Fast email parsing utilities for extracting headers, message bodies, and cleaning bloat headers. Available as both standalone binaries and bash loadable builtins.

**Features:**
- Professional directory structure (src/, scripts/, man/, examples/, tools/, build/)
- Clean separation of source code and build artifacts
- Comprehensive test suite with 632 real-world email files
- Automated installation with dependency management
- Bash completions for all utilities (tab completion for options and files)

## Purpose and Use Cases

These utilities solve common email processing challenges in scripts and automation:

**Use Cases:**
- **Email archival**: Strip bloat headers before archiving to reduce storage by ~20% (mailheaderclean)
- **Email parsing**: Extract sender, subject, dates from mailbox files (mailheader + parsing)
- **Mailbox processing**: Process thousands of emails efficiently with bash builtins (10-20x faster)
- **Email splitting**: Separate headers from body for independent processing
- **Privacy**: Remove tracking headers and metadata before forwarding emails
- **Thunderbird integration**: Clean emails while preserving client-specific headers
- **Batch operations**: Clean entire directories of emails in-place

**Why these tools?**
- **Performance**: Bash builtins eliminate fork/exec overhead (~1-2ms → ~0.1ms per call)
- **Simplicity**: Single-purpose utilities that do one thing well
- **RFC 822 compliance**: Proper handling of header continuation lines
- **Flexibility**: Dual implementation (binaries + builtins) for different contexts
- **No dependencies**: Pure C, minimal external requirements

**Comparison with alternatives:**
- **vs formail/reformail**: Focused specifically on header/body extraction and cleaning
- **vs python/perl**: No interpreter overhead, much faster for batch processing
- **vs awk/sed**: Built-in RFC 822 support, easier to use correctly

## Utilities

### mailheader
Extracts email headers (everything up to the first blank line).

- Handles RFC 822 continuation lines (joins lines starting with whitespace)
- Normalizes formatting (removes `\r`, converts tabs to spaces)
- Available as binary and builtin

```bash
mailheader email.eml
mailheader -h # Show help
```

### mailmessage
Extracts email message body (everything after the first blank line).

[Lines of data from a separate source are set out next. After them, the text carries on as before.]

(* ===== verification/MemoryOrder.v ===== *)
(** * Ordering of query results

    When is the comparator of ORDER BY an order, and what does the sort of a
    query then return? *)

From Stdlib Require Import String SpecFloat Sorted.
From stdpp Require Import base sets list strings pretty sorting.
From S2P Require Import Prelude StableSort GoValues GoMaps GoStrings GoJSON RecordKey DalQuery.
From S2P Require Import DalString MemoryRows MemoryQuery.

Local Open Scope string_scope.
Local Open Scope nat_scope.
Local Open Scope list_scope.

(** ** Floats *)

Definition not_nan (f : spec_float) : bool := match f with S754_nan => false | _ => true end.

(** Sign, exponent and mantissa, with the order of the floats. *)
Definition float_key (f : spec_float) : Z * Z * Z :=
  match f with
  | S754_zero _ | S754_nan => (0, 0, 0)
  | S754_infinity s => if s then (-2, 0, 0) else (2, 0, 0)
  | S754_finite s m e => if s then (-1, - e, - Z.pos m) else (1, e, Z.pos m)
  end%Z.

Definition float_compare : spec_float → spec_float → comparison :=
  lexc (cmp_on (λ f, (float_key f).1.1) Z.compare)
    (lexc (cmp_on (λ f, (float_key f).1.2) Z.compare) (cmp_on (λ f, (float_key f).2) Z.compare)).

#[export] Instance Z_comparator : Comparator (λ _, True) Z.compare.
Proof.
  split.
  - intros x y _ _. apply Z.compare_antisym.
  - intros x y z _ _ _. rewrite !Z.compare_gt_iff. lia.
Qed.

#[export] Instance float_comparator : Comparator (λ _, True) float_compare.
Proof. repeat apply lexc_comparator; apply cmp_on_comparator, _. Qed.

Lemma SFcompare_key f g : not_nan f = true → not_nan g = true → SFcompare f g = Some (float_compare f g).
Proof.
  unfold float_compare, lexc, cmp_on.
  destruct f as [| [] | | [] m e], g as [| [] | | [] m' e']; simpl; try done; intros _ _.
  - rewrite Z.compare_opp, (Z.compare_antisym e). by destruct (e ?= e')%Z.
Qed.

Lemma float_compare_outcome f g :
  not_nan f = true → not_nan g = true →
  (if SFltb f g then Lt else if SFltb g f then Gt else Eq) = float_compare f g.
Proof.
  intros Hf Hg. unfold SFltb. rewrite !SFcompare_key by done.
  pose proof (cmp_opp (c:=float_compare) f g I I) as ->. by destruct (float_compare f g).
Qed.

(** ** Comparable columns

    [compare] orders numbers by value and everything else by its text.  It is
    an order on values that are all numbers or all not. *)

Section Order.
Context `{GoFmt, GoJSON}.

Definition kind_ok (numeric : bool) (v : value) : Prop :=
  match number v with Some f => numeric = true ∧ not_nan f = true | None => numeric = false end.

Lemma comparator_on {A B} (D : A → Prop) (D' : B → Prop) (k : A → B) c c' :
  Comparator D' c' → (∀ x, D x → D' (k x)) → (∀ x y, D x → D y → c x y = c' (k x) (k y)) → Comparator D c.
Proof.
  intros C HD Hc. split.
  - intros x y Hx Hy. rewrite !Hc by done. by apply cmp_opp; auto.
  - intros x y z Hx Hy Hz. rewrite !Hc by done. apply (cmp_trans (k x) (k y) (k z)); auto.
Qed.

#[export] Instance compare_comparator numeric : Comparator (kind_ok numeric) compare.
Proof.
  destruct numeric.
  - apply (comparator_on _ (λ _, True) (λ v, default S754_nan (number v)) _ float_compare); [apply _|done|].
    unfold kind_ok, compare. intros x y Hx Hy.
    destruct (number x), (number y); simpl; try done. destruct Hx, Hy. by apply float_compare_outcome.
  - apply (comparator_on _ (λ _, True) sprint _ String.compare); [apply _|done|].
    unfold kind_ok, compare. intros x y Hx Hy. destruct (number x), (number y); naive_solver.
Qed.

(** [kinds source name] says whether a column holds numbers. *)
Context (kinds : string → string → bool).

Definition ordered_by (orderBy : list OrderExpression) (s : rowSources) : Prop :=
  Forall (λ oe, match ord_Expression oe with
                | FieldRef source name _ => kind_ok (kinds source name) (source_get s source name)
                | _ => True
                end) orderBy.

#[export] Instance order_compare_comparator orderBy :
  Comparator (ordered_by orderBy) (order_compare orderBy).
Proof.
  induction orderBy as [|oe rest IH]; [by split|].
  assert (Hrest : Comparator (ordered_by (oe :: rest)) (order_compare rest)).
  { apply (comparator_on _ _ id _ _ IH); [|done].
    by intros x [_ Hx]%Forall_cons_1. }
  destruct (ord_Expression oe) as [|source name isID| | | | | | |] eqn:E;
    try (apply (comparator_on _ _ id _ _ Hrest); [done|]; intros x y _ _; simpl; by rewrite E).
  set (c := λ si sj, compare (source_get si source name) (source_get sj source name)).
  assert (Hc : Comparator (ordered_by (oe :: rest)) c).
  { apply (comparator_on _ (kind_ok (kinds source name)) (λ s, source_get s source name) _ compare);
      [apply _| |done]. intros x [Hx _]%Forall_cons_1. by rewrite E in Hx. }
  assert (Hd : Comparator (ordered_by (oe :: rest)) (λ si sj, directed oe (c si sj))).
  { unfold directed. destruct (Descending oe); [|done].
    apply (comparator_on _ _ id _ _ (cmp_desc_comparator _ c Hc)); [done|].
    intros x y Hx Hy. unfold cmp_desc, id. by rewrite (cmp_opp x y). }
  apply (comparator_on _ _ id _ _ (lexc_comparator _ _ _ Hd Hrest)); [done|].
  intros x y _ _. simpl. rewrite E. unfold lexc, id, c. by destruct (directed _ _).
Qed.

Section Rows.
Context {T : Type} (orderBy : list OrderExpression) (sourcesOf : T → rowSources) (idOf : T → string).

Definition row_compare : T → T → comparison :=
  lexc (λ x y, order_compare orderBy (sourcesOf x) (sourcesOf y)) (cmp_on idOf String.compare).

Definition orderable (x : T) : Prop := ordered_by orderBy (sourcesOf x).

#[export] Instance row_compare_comparator : Comparator orderable row_compare.
Proof.
  apply lexc_comparator; [|apply cmp_on_comparator, _].
  by apply (comparator_on _ _ sourcesOf _ _ (order_compare_comparator orderBy)).
Qed.

Lemma order_less_strict_weak : StrictWeak orderable (order_less orderBy sourcesOf idOf).
Proof.
  apply (strict_weak_of_comparator _ row_compare); [apply _|].
  intros x y _ _. unfold order_less, row_compare, lexc, cmp_on, String.ltb.
  by destruct (order_compare orderBy (sourcesOf x) (sourcesOf y)), (String.compare (idOf x) (idOf y)).
Qed.

(** [x] comes before [y]: by the keys of ORDER BY, and by identifier when they
    are equal. *)
Definition precedes (x y : T) : Prop :=
  order_compare orderBy (sourcesOf x) (sourcesOf y) = Lt ∨
  order_compare orderBy (sourcesOf x) (sourcesOf y) = Eq ∧ string_lt (idOf x) (idOf y).

Lemma order_less_precedes x y : order_less orderBy sourcesOf idOf x y = true ↔ precedes x y.
Proof.
  unfold order_less, precedes, string_lt, String.ltb.
  destruct (order_compare orderBy (sourcesOf x) (sourcesOf y)),
    (String.compare (idOf x) (idOf y)); naive_solver.
Qed.

Lemma not_less_precedes x y :
  orderable x → orderable y → idOf x ≠ idOf y →
  order_less orderBy sourcesOf idOf y x = false → precedes x y.
Proof.
  intros Hx Hy Hne. unfold order_less, precedes, string_lt, String.ltb.
  pose proof (cmp_opp (c:=order_compare orderBy) (sourcesOf x) (sourcesOf y) Hx Hy) as ->.
  destruct (order_compare _ (sourcesOf x) (sourcesOf y)); simpl; intros Hless; [|by left|done].
  right. split; [done|]. rewrite (String.compare_antisym (idOf y)) in Hless.
  destruct (String.compare (idOf x) (idOf y)) eqn:E; simpl in Hless; [|done..].
  by apply string_compare_eq in E.
Qed.

Lemma orderBySources_spec rows :
  Forall orderable rows → NoDup (idOf <$> rows) →
  orderBySources orderBy sourcesOf idOf rows ≡ₚ rows ∧
  StronglySorted precedes (orderBySources orderBy sourcesOf idOf rows).
Proof.
  intros Hrows Hnd. split; [apply stable_sort_perm|]. pose proof order_less_strict_weak.
  assert (Hperm : stable_sort (order_less orderBy sourcesOf idOf) rows ≡ₚ rows) by apply stable_sort_perm.
  assert (Hs : StronglySorted (in_order (order_less orderBy sourcesOf idOf))
    (stable_sort (order_less orderBy sourcesOf idOf) rows)) by by apply (stable_sort_sorted _ orderable).
  assert (Hd : Forall orderable (stable_sort (order_less orderBy sourcesOf idOf) rows)) by by rewrite Hperm.
  assert (Hn : NoDup (idOf <$> stable_sort (order_less orderBy sourcesOf idOf) rows)) by by rewrite Hperm.
  unfold orderBySources. clear Hperm. induction Hs as [|x l Hs IH Hx]; [constructor|].
  apply Forall_cons in Hd as [Hdx Hd]. apply NoDup_cons in Hn as [Hnx Hn].
  constructor; [by apply IH|]. rewrite Forall_forall in *. intros y Hy.
  apply not_less_precedes; [done|by apply Hd| |by apply (Hx y)]. intros Heq. apply Hnx. rewrite Heq. by apply list_elem_of_fmap_2.
Qed.

Lemma orderBySources_perm rows rows' :
  Forall orderable rows → NoDup (idOf <$> rows) → rows ≡ₚ rows' →
  orderBySources orderBy sourcesOf idOf rows = orderBySources orderBy sourcesOf idOf rows'.
Proof.
  intros Hd Hnd Hperm. pose proof order_less_strict_weak.
  apply (stable_sort_unique _ orderable); [done| |done]. intros x y Hx Hy Hxy Hyx.
  rewrite Forall_forall in Hd. rewrite <- Hperm in Hy.
  assert (Heq : idOf x = idOf y).
  { destruct (decide (idOf x = idOf y)) as [|Hne]; [done|].
    apply not_less_precedes, order_less_precedes in Hyx; auto. congruence. }
  clear -Hnd Hx Hy Heq. induction rows as [|z rows IH]; [set_solver|].
  apply NoDup_cons in Hnd as [Hz Hnd].
  apply elem_of_cons in Hx as [->|Hx], Hy as [->|Hy]; auto; exfalso; apply Hz.
  - rewrite Heq. by apply list_elem_of_fmap_2.
  - rewrite <- Heq. by apply list_elem_of_fmap_2.
Qed.
End Rows.
End Order.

- Skips the header section entirely
- Preserves message formatting
- Available as binary and builtin

```bash
mailmessage email.eml
mailmessage -h # Show help
```

### mailheaderclean
Filters non-essential email headers from complete email files.

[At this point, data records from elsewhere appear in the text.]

(* ===== verification/MemorySession.v ===== *)
(** * Sessions of the in-memory database
    (src/adapters/dalgo2memory: database.go, schema.go; src/dal/tx_inserter.go)

    The operations of a session, over any type of storage engine that keeps
    the contract of MemoryEngine.v.  A record is its key and the variable that
    its data is loaded into; an operation that fails has kept the changes it
    made before (there is no rollback).

    Keys are pointers, and engines keep the pointers that they are given, while
    an insert with an identifier generator assigns to [key.ID].  So a [key] is
    a pointer together with what its object holds now, and an assignment goes
    through everything that is kept: the stored keys ([rekey]) and the records
    that a batch has yet to insert. *)

From Stdlib Require Import String.
From stdpp Require Import base gmap sets list strings.
From S2P Require Import Prelude GoValues GoMaps GoStrings GoJSON RecordKey DalQuery DalString.
From S2P Require Import MemoryRows MemoryQuery MemoryUpdate MemoryEngine.

Local Open Scope string_scope.
Local Open Scope nat_scope.
Local Open Scope list_scope.

(** ** State and outcomes *)

Section SessionMonad.
Context {S : Type}.

(** An operation changes the state whether it fails or not. *)
Definition M (A : Type) : Type := S → S * res mem_error A.

Definition mret {A} (a : A) : M A := λ s, (s, Ret a).
Definition mfail {A} (e : mem_error) : M A := λ s, (s, Fail e).
Definition mbind {A B} (m : M A) (k : A → M B) : M B := λ s,
  match m s with
  | (s', Ret a) => k a s'
  | (s', Fail e) => (s', Fail e)
  | (s', Panic msg) => (s', Panic msg)
  end.
Definition mlift {A} (r : res mem_error A) : M A := λ s, (s, r).

(** [for _, x := range l { if err := f(x); err != nil { return err } }] *)
Fixpoint mseq {A} (f : A → M unit) (l : list A) : M unit :=
  match l with
  | [] => mret tt
  | x :: l' => mbind (f x) (λ _, mseq f l')
  end.
End SessionMonad.
Arguments M : clear implicits.

Notation "'mdo' x <- m ; k" := (mbind m (λ x, k))
  (at level 10, x binder, m at level 100, k at level 200) : dalgo_scope.

(** What [k.ID = id] does: the pointer [k] afterwards ([set_ID]), and any pointer
    [k'] afterwards ([seen]), which is [set_ID k id] if it points to the same
    object, a key under the new one if the object is among its parents, and
    [k'] itself otherwise. *)
Record key_objects `{RecordKeys} := mkObjects {
  set_ID : key → value → key;
  seen : key → value → key → key;
}.
Arguments mkObjects {_} _ _.

(** What a transaction remembers. *)
Record transactionState := mkTx { noReadsAfterWrites : bool; hasWritten : bool }.

Section Session.
Context `{GoFmt, RecordKeys, GoJSON, Decoders}.
Context {E : Type} `{StorageEngine E}.

(** The constructor of an engine: from the collection's name, what its record
    factory returns, and whether its reads must not share references. *)
Definition engineFactory : Type := string → option value → bool → E.

(** The registered collections: what their record factories return, and the
    constructors of their engines when one was chosen. *)
Record memorySchema := mkSchema {
  sc_collections : gmap string value;
  sc_engines : gmap string engineFactory;
  sc_allowUndefined : bool;
}.

(** The parts of the database that do not change. *)
Record config := mkConfig {
  db_schema : option memorySchema;
  db_noReadsAfterWritesInTransaction : bool;
  db_schemaRefBreaking : bool;
  serializedEngineFactory : engineFactory;
}.

Record state := mkState { db_collections : gmap string E; txState : option transactionState }.

Context (objects : key_objects).
Context (cfg : config).

(** ** schema.go *)

Definition recordFactory (collection : string) : res mem_error (option value) :=
  match db_schema cfg with
  | None => Ret None
  | Some schema =>
      match sc_collections schema !! collection with
      | Some factory => Ret (Some factory)
      | None => if sc_allowUndefined schema then Ret None else Fail (undefined_collection collection)
      end
  end.

Definition guardCollection (collection : string) : res mem_error unit :=
  do _ <- recordFactory collection; Ret tt.

Definition new_engine (collection : string) : E :=
  let factory := match recordFactory collection with Ret f => f | _ => None end in
  match db_schema cfg with
  | Some schema =>
      match sc_engines schema !! collection with
      | Some newEngine => newEngine collection factory (db_schemaRefBreaking cfg)
      | None => serializedEngineFactory cfg collection factory (db_schemaRefBreaking cfg)
      end
  | None => serializedEngineFactory cfg collection factory (db_schemaRefBreaking cfg)
  end.

(** The engine of a collection, created and registered on the first use. *)
Definition engine (collection : string) : M state E := λ s,
  match db_collections s !! collection with
  | Some e => (s, Ret e)
  | None =>
      let e := new_engine collection in
      (mkState (<[collection := e]> (db_collections s)) (txState s), Ret e)
  end.

(** An engine is an object: a change is visible in the database. *)
Definition put_engine (collection : string) (e : E) : M state unit := λ s,
  (mkState (<[collection := e]> (db_collections s)) (txState s), Ret tt).

(** ** database.go *)

Definition allowRead : M state unit := λ s,
  match txState s with
  | Some tx => if noReadsAfterWrites tx && hasWritten tx then (s, Fail read_after_write) else (s, Ret tt)
  | None => (s, Ret tt)
  end.

Definition markWrite : M state unit := λ s,
  (mkState (db_collections s) ((λ tx, mkTx (noReadsAfterWrites tx) true) <$> txState s), Ret tt).

(** The path of a key from its root; a key has [Level] ancestors. *)
Fixpoint keyPath_parts (fuel : nat) (k : key) : list string :=
  let part := Collection k +:+ "/" +:+ sprint (key_ID k) in
  match fuel, Parent k with
  | S fuel, Some p => keyPath_parts fuel p ++ [part]
  | _, _ => [part]
  end.
Definition keyPath (k : key) : string := join "/" (keyPath_parts (Level k) k).

Definition keyID (k : key) : string :=
  match Parent k with None => sprint (key_ID k) | Some _ => keyPath k end.

Definition Exists (k : key) : M state bool :=
  mdo _ <- allowRead;
  mdo e <- engine (Collection k);
  mret (exists_ e (keyID k)).

(** The value that the record's variable holds afterwards. *)
Definition Get (k : key) (target : value) : M state value :=
  mdo _ <- allowRead;
  mdo _ <- mlift (guardCollection (Collection k));
  mdo e <- engine (Collection k);
  mlift (load e (keyID k) target).

(** A record that is not found does not end the loop. *)
Definition get_or_missing (k : key) (target : value) : M state (option value) := λ s,
  match Get k target s with
  | (s', Ret v) => (s', Ret (Some v))
  | (s', Fail not_found) => (s', Ret None)
  | (s', Fail err) => (s', Fail err)
  | (s', Panic msg) => (s', Panic msg)
  end.

Fixpoint get_all (records : list (key * value)) : M state (list (option value)) :=
  match records with
  | [] => mret []
  | (k, target) :: rest =>
      mdo v <- get_or_missing k target;
      mdo vs <- get_all rest;
      mret (v :: vs)
  end.

Definition GetMulti (records : list (key * value)) : M state (list (option value)) :=
  mdo _ <- allowRead; get_all records.

(** Run an engine's fallible change; a failed one leaves the engine as it is. *)
Definition change (collection : string) (f : E → res mem_error E) : M state unit :=
  mdo e <- engine collection;
  mdo e' <- mlift (f e);
  put_engine collection e'.

Definition save (k : key) (data : value) (overwrite : bool) : M state unit :=
  mdo _ <- mlift (guardCollection (Collection k));
  change (Collection k) (λ e, store e (keyID k) k data overwrite).

Definition Set_ (k : key) (data : value) : M state unit :=
  mdo _ <- save k data true; markWrite.

Definition SetMulti (records : list (key * value)) : M state unit :=
  mseq (λ r, Set_ r.1 r.2) records.

(** [k.ID = id], as the engines see it. *)
Definition assign (k : key) (id : value) : M state unit := λ s,
  (mkState (rekey (seen objects k id) <$> db_collections s) (txState s), Ret tt).

(** [dal.InsertWithIdGenerator]: the [i]th call of the generator returns an
    identifier, which it assigns, or an error.  What is returned is the pointer
    [k] after the assignments, and what they did to every other pointer ([now]).
    The record's data has no [ValidateWithKey]. *)
Fixpoint generate_and_insert (generateID : nat → res mem_error value) (maxAttempts i : nat) (k : key)
    (now : key → key) (data : value) : M state (key * (key → key)) :=
  match maxAttempts with
  | 0 =>
      mdo _ <- assign k VNil;
      mfail (other_error "not able to generate unique id: exceeds maximum number of attempts")
  | S maxAttempts =>
      match generateID i with
      | Panic msg => mlift (Panic msg)
      | Fail err => mdo _ <- assign k VNil; mfail err
      | Ret id =>
          mdo _ <- assign k id;
          let k' := set_ID objects k id in
          let now' := λ k0, seen objects k id (now k0) in
          mdo e <- engine (Collection k');
          if exists_ e (keyID k') then generate_and_insert generateID maxAttempts (S i) k' now' data
          else mdo _ <- save k' data false; mret (k', now')
      end
  end.

Definition insertWithGeneratorMaxAttempts : nat := 100.

(** The options of an insert: an identifier generator, and whether one of the
    adapter's is preferred (the random generator is a parameter). *)
Record insertOptions := mkInsertOptions {
  o_idGenerator : option (nat → res mem_error value);
  o_preferAdapterGeneratedID : bool;
}.

(** The generator that the options ask for. *)
Definition generator (random_string_key : nat → res mem_error value) (options : insertOptions)
  : option (nat → res mem_error value) :=
  match o_idGenerator options with
  | Some g => Some g
  | None => if o_preferAdapterGeneratedID options then Some random_string_key else None
  end.

Definition insert_key (random_string_key : nat → res mem_error value) (k : key) (data : value)
    (options : insertOptions) : M state (key * (key → key)) :=
  match generator random_string_key options with
  | Some g =>
      mdo r <- generate_and_insert g insertWithGeneratorMaxAttempts 1 k (λ k0, k0) data; mdo _ <- markWrite; mret r
  | None => mdo _ <- save k data false; mdo _ <- markWrite; mret (k, λ k0, k0)
  end.

(** The key of the record as the insert leaves it. *)
Definition Insert (random_string_key : nat → res mem_error value) (k : key) (data : value)
    (options : insertOptions) : M state key :=
  mdo r <- insert_key random_string_key k data options; mret r.1.

(** The keys of the records that are left are what they are [now]. *)
Fixpoint insert_all (random_string_key : nat → res mem_error value) (now : key → key)
    (records : list (key * value)) (options : insertOptions) : M state unit :=
  match records with
  | [] => mret tt
  | (k, data) :: rest =>
      mdo r <- insert_key random_string_key (now k) data options;
      insert_all random_string_key (λ k0, r.2 (now k0)) rest options
  end.

Definition InsertMulti (random_string_key : nat → res mem_error value) (records : list (key * value))
    (options : insertOptions) : M state unit :=
  insert_all random_string_key (λ k0, k0) records options.

Definition Delete (k : key) : M state unit :=
  mdo _ <- change (Collection k) (λ e, Ret (delete_ e (keyID k)));
  markWrite.

Definition DeleteMulti (keys : list key) : M state unit := mseq Delete keys.

Definition UpdateRecord (k : key) (updates : list Update) : M state unit :=
  mdo _ <- mlift (guardCollection (Collection k));
  mdo _ <- change (Collection k) (λ e, update e (keyID k) updates);
  markWrite.

Definition Update_ (k : key) (updates : list Update) : M state unit := UpdateRecord k updates.

Definition UpdateMulti (keys : list key) (updates : list Update) : M state unit :=
  mseq (λ k, Update_ k updates) keys.

(** All rows of a collection, or those an index says are enough. *)
Definition loadCandidateRows (collection : string) (condition : option Condition) : M state (list memoryRow) :=
  mdo e <- engine collection;
  mdo candidates <- mlift (candidate_rows e condition);
  match candidates with
  | Some rs => mret rs
  | None => mlift (rows e)
  end.

Definition loadRows (collection : string) : M state (list memoryRow) :=
  mdo e <- engine collection; mlift (rows e).

Definition executeJoinQuery (NewKeyWithID : string → string → key) (q : structuredQuery) (from : FromSource)
  : M state (list result_record) :=
  mdo join <- mlift (joinPlan q from);
  mdo baseRows <- loadRows (source_Name (from_Base from));
  mdo joinRows <- loadRows (source_Name (join_source join));
  mlift (executeJoin NewKeyWithID q (from_Base from) join baseRows joinRows).

Definition ExecuteQueryToRecordsReader (NewKeyWithID : string → string → key) (query : Query)
  : M state (list result_record) :=
  mdo _ <- allowRead;
  match query with
  | StructuredQuery q =>
      match q_from q with
      | None => mlift (Panic nil_dereference)
      | Some from =>
          if 0 <? length (from_Joins from) then executeJoinQuery NewKeyWithID q from
          else
            let base := from_Base from in
            mdo factory <- mlift (recordFactory (source_Name base));
            mdo allRows <- loadCandidateRows (source_Name base) (q_where q);
            mlift (executeQuery NewKeyWithID Unmarshal_into q base factory allRows)
      end
  | _ => mfail not_supported
  end.

(** [RunReadwriteTransaction]: the worker runs in a session of its own, under
    the database's lock; its changes stay whatever it returns. *)
Definition RunReadwriteTransaction {A} (f : M state A) : M state A := λ s,
  let '(s', r) := f (mkState (db_collections s) (Some (mkTx (db_noReadsAfterWritesInTransaction cfg) false))) in
  (mkState (db_collections s') (txState s), r).

Definition RunReadonlyTransaction {A} (f : M state A) : M state A := λ s,
  let '(s', r) := f (mkState (db_collections s) None) in (mkState (db_collections s') (txState s), r).
End Session.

- Removes ~207 bloat headers (Microsoft Exchange, security vendors, tracking, etc.)
- Keeps only the first "Received" header
- Preserves essential routing headers and complete message body
- Supports flexible header filtering via environment variables
- Available as binary and builtin

```bash
mailheaderclean email.eml > cleaned.eml
mailheaderclean -l # List active removal headers
mailheaderclean -h # Show help
```

**Environment variables** (processed in this order):
1. `MAILHEADERCLEAN`: Replace entire removal list with custom headers (or use built-in if not set)
2. `MAILHEADERCLEAN_PRESERVE`: Exclude specific headers from removal (e.g., for Thunderbird features)
3. `MAILHEADERCLEAN_EXTRA`: Add additional headers to the removal list

**Formula:** `(MAILHEADERCLEAN or built-in) - PRESERVE + EXTRA`

**Wildcard patterns supported** (shell glob syntax):
- `X-*` - Match any header starting with X-
- `*-Status` - Match any header ending with -Status
- `X-MS-*` - Match any header starting with X-MS-
- `X-*-Status` - Match X- followed by anything, ending in -Status

### mailgetaddresses
Bash script that extracts email addresses from From, To, and Cc headers in email files.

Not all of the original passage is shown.